The band were determined not to be dragged under by the industry tensions that put them on hiatus in 2005 – and that’s why they didn’t tell anyone they were working together again.

Vig says: “Initially we just went in to record songs. No one knew we were doing it so there was no pressure. We didn’t talk about an album or tour or anything, we just said ‘Let’s see where it takes us.’ Just being so loose like that just opened up the well.”

Manson says the album is a kind of requiem for the difficult times in everyone’s life. “It’s a requiem,” she explains. “A lot of things happened to us over seven years, as they do to everybody. You have great highs and problems and you lose people you love. It’s a record about sadness.
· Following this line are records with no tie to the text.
Record world : Type := World {
  disk : gmap str entry;     (* path to entry *)
  stdout : list str          (* one element per call of print *)
}.

Inductive result (A : Type) : Type :=
| Ok (a : A) (w : world)
| Raise (e : exn) (w : world).
Arguments Ok {A} a w.
Arguments Raise {A} e w.

Definition M (A : Type) : Type := world -> result A.

#[export] Instance M_ret : MRet M := fun A a w => Ok a w.

#[export] Instance M_bind : MBind M := fun A B f m w =>
  match m w with
  | Ok a w' => f a w'
  | Raise e w' => Raise e w'
  end.

Definition final {A : Type} (r : result A) : world :=
  match r with
  | Ok _ w => w
  | Raise _ w => w
  end.

Definition print (line : str) : M unit :=
  fun w => Ok tt (World (disk w) (stdout w ++ [line])).

Definition os_path_exists (path : str) : M bool :=
  fun w => Ok (bool_decide (is_Some (disk w !! path))) w.

(** The modes of [open]. *)
Inductive open_mode : Type :=
| mode_r
| mode_w.

(** [open(path, mode, encoding='utf-8')] followed by [f.read()].  Mode 'r'
    leaves the disk as it is: a missing path raises FileNotFoundError, a
    path [open] refuses an OSError, and bytes that are not UTF-8 make
    [read] raise UnicodeDecodeError.  Mode 'w' creates or truncates the
    file, and reading from a file opened for writing then raises. *)
Definition open_read (path : str) (mode : open_mode) : M str :=
  fun w =>
    match mode, disk w !! path with
    | mode_r, Some (File text) => Ok text w
    | mode_r, Some (Unreadable why) => Raise (raised why) w
    | mode_r, None => Raise FileNotFoundError w
    | mode_w, Some (Unreadable NoAccess) => Raise OSError w
    | mode_w, _ => Raise OSError (World (<[path := File []]> (disk w)) (stdout w))
    end.

(** A [for] loop whose body is run for its effects. *)
Fixpoint for_each {A : Type} (l : list A) (body : A -> M unit) : M unit :=
  match l with
  | [] => mret tt
  | a :: l' => body a ;; for_each l' body
  end.

(** *** The table *)

Definition TRANSLATIONS_entries : list (list N * list N) := [
  (* Auth screens *)
  (quoted (s "Welcome Back"), s "t('auth.welcomeBack')");
  (quoted (s "Sign in to continue to Patrick Travel Services"),
     s "t('auth.signInToContinue')");
  (quoted (s "Create Account"), s "t('auth.createAccount')");
  (quoted (s "Sign up to get started with Patrick Travel Services"),
     s "t('auth.signUpToGetStarted')");
  (quoted (s "Email"), s "t('auth.email')");
  (quoted (s "Password"), s "t('auth.password')");
  (quoted (s "Confirm Password"), s "t('auth.confirmPassword')");
  (quoted (s "First Name"), s "t('auth.firstName')");
  (quoted (s "Last Name"), s "t('auth.lastName')");
  (quoted (s "Phone (Optional)"), s "t('auth.phoneOptional')");
  (quoted (s "Sign In"), s "t('auth.signIn')");
  (quoted (s "Sign Up"), s "t('auth.signUp')");
  (quoted (s "Remember me"), s "t('auth.rememberMe')");
  (quoted (s "Forgot Password?"), s "t('auth.forgotPassword')");
  (quoted (s "Don't have an account? "), s "t('auth.dontHaveAccount') + ' '");
  (quoted (s "Already have an account? "),
     s "t('auth.alreadyHaveAccount') + ' '");
  (* Dashboard *)
  (quoted (s "Total Cases"), s "t('dashboard.totalCases')");
  (quoted (s "Active Cases"), s "t('dashboard.activeCases')");
  (quoted (s "Pending Documents"), s "t('dashboard.pendingDocuments')");
  (quoted (s "Unread Messages"), s "t('dashboard.unreadMessages')");
  (quoted (s "Quick Actions"), s "t('dashboard.quickActions')");
  (quoted (s "Submit New Case"), s "t('dashboard.submitNewCase')");
  (quoted (s "Upload Document"), s "t('dashboard.uploadDocument')");
  (quoted (s "View FAQs"), s "t('dashboard.viewFAQs')");
  (* Cases *)
  (quoted (s "Search by reference number"), s "t('cases.searchByReference')");
  (quoted (s "No cases found"), s "t('cases.noCasesFound')");
  (quoted (s "Message Advisor"), s "t('cases.messageAdvisor')");
  (quoted (s "Status History"), s "t('cases.statusHistory')");
  (* Common *)
  (quoted (s "Loading..."), s "t('common.loading')");
  (quoted (s "Success"), s "t('common.success')");
  (quoted (s "Error"), s "t('common.error')");
  (quoted (s "OK"), s "t('common.ok')");
  (quoted (s "Cancel"), s "t('common.cancel')");
  (quoted (s "Save"), s "t('common.save')");
  (quoted (s "Delete"), s "t('common.delete')")
].

Definition TRANSLATIONS : gmap (list N) (list N) :=
  list_to_map TRANSLATIONS_entries.

Arguments TRANSLATIONS_entries : simpl never.
Arguments TRANSLATIONS : simpl never.
Opaque TRANSLATIONS.

(** *** Sets of strings *)

(** [list(set(l))]: the elements of [l], each once, in the order in which
    the interpreter's hash table yields them.  That order is all the
    script does not determine, so it is a parameter of the model. *)
Class SetOrder : Type := {
  list_of_set : list (list N) -> list (list N);
  list_of_set_NoDup : forall l, NoDup (list_of_set l);
  list_of_set_elem_of : forall l x, x ∈ list_of_set l <-> x ∈ l
}.

(** One such order: the one stdpp's [gset] enumerates its elements in. *)
Definition gset_elements (l : list (list N)) : list (list N) :=
  elements (list_to_set l : gset (list N)).

(** *** find_hardcoded_strings and check_file *)

(** The test of the filtering loop: longer than two characters, and not
    starting like a path or a colour code. *)
Definition likely_ui (string : str) : bool :=
  (2 <? length string) && negb (startswith string [slash])
    && negb (startswith string [hash]).

(** The loop over [matches], appending to [ui_strings]. *)
Fixpoint collect (matches : list (list N * list N)) (ui_strings : list (list N))
    : list (list N) :=
  match matches with
  | [] => ui_strings
  | match_ :: matches' =>
      let string := match_.1 in
      if likely_ui string
      then collect matches' (ui_strings ++ [quoted string])
      else collect matches' ui_strings
  end.

(** The filtered candidates of a text, before [set] is applied. *)
Definition ui_strings_of (content : str) : list (list N) :=
  collect (Re.findall pattern content) [].

Definition marker : str := s "useTranslation".

Definition header_line (file_path : str) : str :=
  [linefeed; 0x1F4C4%N; 32%N] ++ file_path.

Definition missing_import_line : str :=
  [32%N; 32%N; 0x274C%N]
    ++ s " Missing: import { useTranslation } from 'react-i18next';".

Definition missing_hook_line : str :=
  [32%N; 32%N; 0x274C%N] ++ s " Missing: const { t } = useTranslation();".

Definition imported_line : str :=
  [32%N; 32%N; 0x2705%N] ++ s " useTranslation imported".

Definition found_line (n : nat) : str :=
  s "  Found " ++ str_of_nat n ++ s " potential hardcoded strings".

Definition suggestion_line (candidate replacement : str) : str :=
  s "    " ++ candidate ++ [32%N; arrow; 32%N] ++ replacement.

Section Script.
Context {O : SetOrder}.

Definition find_hardcoded_strings (file_path : str) : M (list (list N)) :=
  content ← open_read file_path mode_r;
  mret (list_of_set (ui_strings_of content)).

Definition check_file (file_path : str) : M unit :=
  found ← os_path_exists file_path;
  if negb found then mret tt
  else
    print (header_line file_path);;
    content ← open_read file_path mode_r;
    (if negb (str_in marker content)
     then print missing_import_line;; print missing_hook_line
     else print imported_line);;
    strings ← find_hardcoded_strings file_path;
    match strings with
    | [] => mret tt
    | _ :: _ =>
        print (found_line (length strings));;
        for_each (firstn 5 strings) (fun c =>
          match TRANSLATIONS !! c with
          | Some replacement => print (suggestion_line c replacement)
          | None => mret tt
          end)
    end.

Definition files : list (list N) := [
  s "features/auth/screens/RegisterScreen.tsx";
  s "features/auth/screens/ForgotPasswordScreen.tsx";
  s "app/(tabs)/index.tsx";
  s "app/(tabs)/cases.tsx";
  s "app/(tabs)/documents.tsx";
  s "app/(tabs)/messages.tsx";
  s "app/(tabs)/profile.tsx"
].

(** The loop at the end of the script, over any list of paths. *)
Definition check_files (paths : list (list N)) : M unit :=
  for_each paths check_file.

(** The script from its first [print] to its last. *)
Definition main : M unit :=
  print (0x1F30D%N :: s " i18n Checker - Patrick Travel Services Mobile");;
  print (repeat 61%N 60);;
  check_files files;;
  print (linefeed :: 0x2705%N :: s " Check complete!");;
  print (linefeed :: s "See I18N_IMPLEMENTATION.md for full translation guide").

(** What [check_file] prints, on a world that has printed nothing. *)
Definition report (d : gmap (list N) entry) (file_path : str) : list (list N) :=
  stdout (final (check_file file_path (World d []))).
End Script.

(** ** Reading the pattern by hand

    The functions below scan a text the way a reader of the pattern would,
    character by character and without backtracking.  They are proved
    equal to what the matcher computes, and stand for it in the proofs. *)

(** A character of the class [^QB]: neither the double quote nor the
    backslash. *)
Definition plain (c : char) : bool :=
  negb (existsb (N.eqb c) [dquote; backslash]).

(** The input left when the longest run of plain characters is dropped. *)
Fixpoint skip_plain (x : str) : str :=
  match x with
  | c :: x' => if plain c then skip_plain x' else x
  | [] => []
  end.

(** The input left after the longest text group 1 can cover: plain
    characters, and backslashes together with the character that follows,
    unless that is a line feed. *)
Fixpoint body_end (x : str) : str :=
  match x with
  | [] => []
  | c :: x' =>
      if plain c then body_end x'
      else if (c =? backslash)%N then
        match x' with
        | e :: x'' => if (e =? linefeed)%N then x else body_end x''
        | [] => x
        end
      else x
  end.

(** A literal at the front of [x]: its interior and the text after its
    closing quote. *)
Definition literal_at (x : str) : option (list N * list N) :=
  match x with
  | q :: x' =>
      if (q =? dquote)%N then
        match body_end x' with
        | q' :: rest =>
            if (q' =? dquote)%N
            then Some (firstn (length x' - length (body_end x')) x', rest)
            else None
        | [] => None
        end
      else None
  | [] => None
  end.
(** * ATtiny85 time switch: a shallow embedding of [src/main.cpp]

    The firmware cycles a battery-fed load on a duty schedule and latches the
    load off when the battery voltage drops under a threshold.  The embedding
    keeps the firmware's globals, the function-local statics of [loop()] and
    the three hardware bits the code reads back in one [machine] record, and
    writes every function that touches them in a small state monad.  Fixed
    width integers are [Z] with the wrap-around written out. *)

From Stdlib Require Import ZArith List Bool Lia.
Import ListNotations.
Open Scope Z_scope.

(** ** Fixed-width unsigned integers of the AVR target *)

Module Word.

Definition u8 (z : Z) : Z := z mod 2 ^ 8.
Definition u16 (z : Z) : Z := z mod 2 ^ 16.
Definition u32 (z : Z) : Z := z mod 2 ^ 32.

Lemma u16_small z : 0 <= z < 2 ^ 16 -> u16 z = z.
Proof. intros H. unfold u16. now apply Z.mod_small. Qed.

Lemma u32_small z : 0 <= z < 2 ^ 32 -> u32 z = z.
Proof. intros H. unfold u32. now apply Z.mod_small. Qed.

Lemma u8_range z : 0 <= u8 z < 2 ^ 8.
Proof. unfold u8. apply Z.mod_pos_bound. reflexivity. Qed.

Lemma u16_range z : 0 <= u16 z < 2 ^ 16.
Proof. unfold u16. apply Z.mod_pos_bound. reflexivity. Qed.

Lemma u32_range z : 0 <= u32 z < 2 ^ 32.
Proof. unfold u32. apply Z.mod_pos_bound. reflexivity. Qed.

End Word.
Import Word.

(** ** Constants ([#define]s and the EEPROM address enum) *)

Definition TIMING_CYCLES_BATTERY_MEASUREMENT : Z := 110.
Definition ADC_BATTERY_THRESHOLD_12v : Z := 721.
Definition ADC_BATTERY_THRESHOLD_24v : Z := 726.
Definition TIMING_CYCLES_LOAD_ON_12V : Z := 7031.
Definition TIMING_CYCLES_LOAD_OFF_12V : Z := 3516.
Definition TIMING_CYCLES_LOAD_ON_24V : Z := 8789.
Definition TIMING_CYCLES_LOAD_OFF_24V : Z := 1758.
Lemma runOp_wellFormed (op : LedgerOp) (w : World G) :
  wellFormed w -> wellFormed (runOp w op).
Proof.
  intros Hwf. pose proof Hwf as [Hnd Hval].
  destruct op as [ty desc cu|b| | |c|cap]; cbn [runOp].
  - unfold recordAction, wellFormed. cbn [snd actions heap set_actions set_heap].
    rewrite length_app. cbn [length]. split.
    + apply NoDup_app. split; [exact Hnd|]. split; [|apply NoDup_singleton].
      intros x Hx ->%list_elem_of_singleton.
      rewrite Forall_forall in Hval. specialize (Hval _ Hx). lia.
    + apply Forall_app. split; [|repeat constructor; lia].
      eapply Forall_impl; [exact Hval|]. intros x Hx. cbn beta in *. lia.
  - unfold completeAction. rewrite bind_run.
    destruct (deref w b) as [rec|];
      match goal with |- context [saveToStorage ?x] =>
        rewrite (saveToStorage_expand x);
        destruct (saveToStorage_drop x) as (k & Hk & _);
        destruct (saveToStorage_frame x) as [Hheap _] end;
      cbn [snd]; apply (wellFormed_drop w _ k Hwf); [exact Hk| |exact Hk|];
      rewrite Hheap; cbn [heap set_heap]; [apply length_insert|reflexivity].
  - destruct (undoLastAction_actions w) as [k Hk].
    apply (wellFormed_drop w _ k Hwf Hk).
    destruct (undoLastAction_heap w) as [->|(r & rec & _ & ->)];
      [reflexivity|apply length_insert].
  - unfold clearHistory. rewrite bind_run. unfold modify.
    match goal with |- context [saveToStorage ?x] =>
      rewrite (saveToStorage_expand x);
      destruct (saveToStorage_drop x) as (k & Hk & _);
      destruct (saveToStorage_frame x) as [Hheap _] end.
    cbn [snd]. unfold wellFormed. rewrite Hk, Hheap. cbn [actions set_actions].
    rewrite drop_nil. split; constructor.
  - rewrite git_do_run. by destruct (snd (primitive c (git w))).
  - exact Hwf.
Qed.

Lemma lookups_of_seq {A} (prefix l : list A) :
  omap (fun i => (prefix ++ l) !! i) (seq (length prefix) (length l)) = l.
Proof.
  revert prefix. induction l as [|x l IH]; intros prefix; [reflexivity|].
  cbn [length seq omap list_omap].
  rewrite lookup_app_r by lia. rewrite Nat.sub_diag. cbn [lookup list_lookup].
  f_equal. specialize (IH (prefix ++ [x])).
  rewrite <- app_assoc, length_app in IH. cbn [length app] in IH.
  rewrite Nat.add_1_r in IH. exact IH.
Qed.

Lemma initialize_run (w : World G) (stored : list RecordedAction) :
  workspaceState w = Some stored ->
  initialize w
  = (Returned tt,
     set_actions (seq (length (heap w)) (length stored))
                 (set_heap (heap w ++ stored) (set_context true w))).
Proof.
  intros Hstored. unfold initialize. rewrite bind_run. unfold modify, loadFromStorage.
  cbn [context set_context negb workspaceState heap]. by rewrite Hstored.
Qed.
But when you are up against it in your life, you’re also connected with the greatest joy and hunger for living. I think that’s in the record too – it’s more uplifting than we’ve ever made.”

Meanwhile, the singer has discussed her own label frustration, which led her to abandon work on a solo record ahead of the Garbage reunion.

She tells Examiner.com: “They wanted me to dumb myself down, clean myself up and play nice.

“The homogenisation of all women in music just drives me bananas. If you have any fangs or claws whatsoever, I feel like the whole world wants to de-fang and de-claw you. I just refuse to play that game.”

Manson believes she’d have “fallen into the abyss of despair” if she hadn’t been working on TV series Terminator: The Sarah Connor Chronicles. “I just put my energies into something equally as fulfilling and enjoyable as what I had been doing, and I wasn’t being asked to compromise my intellect.”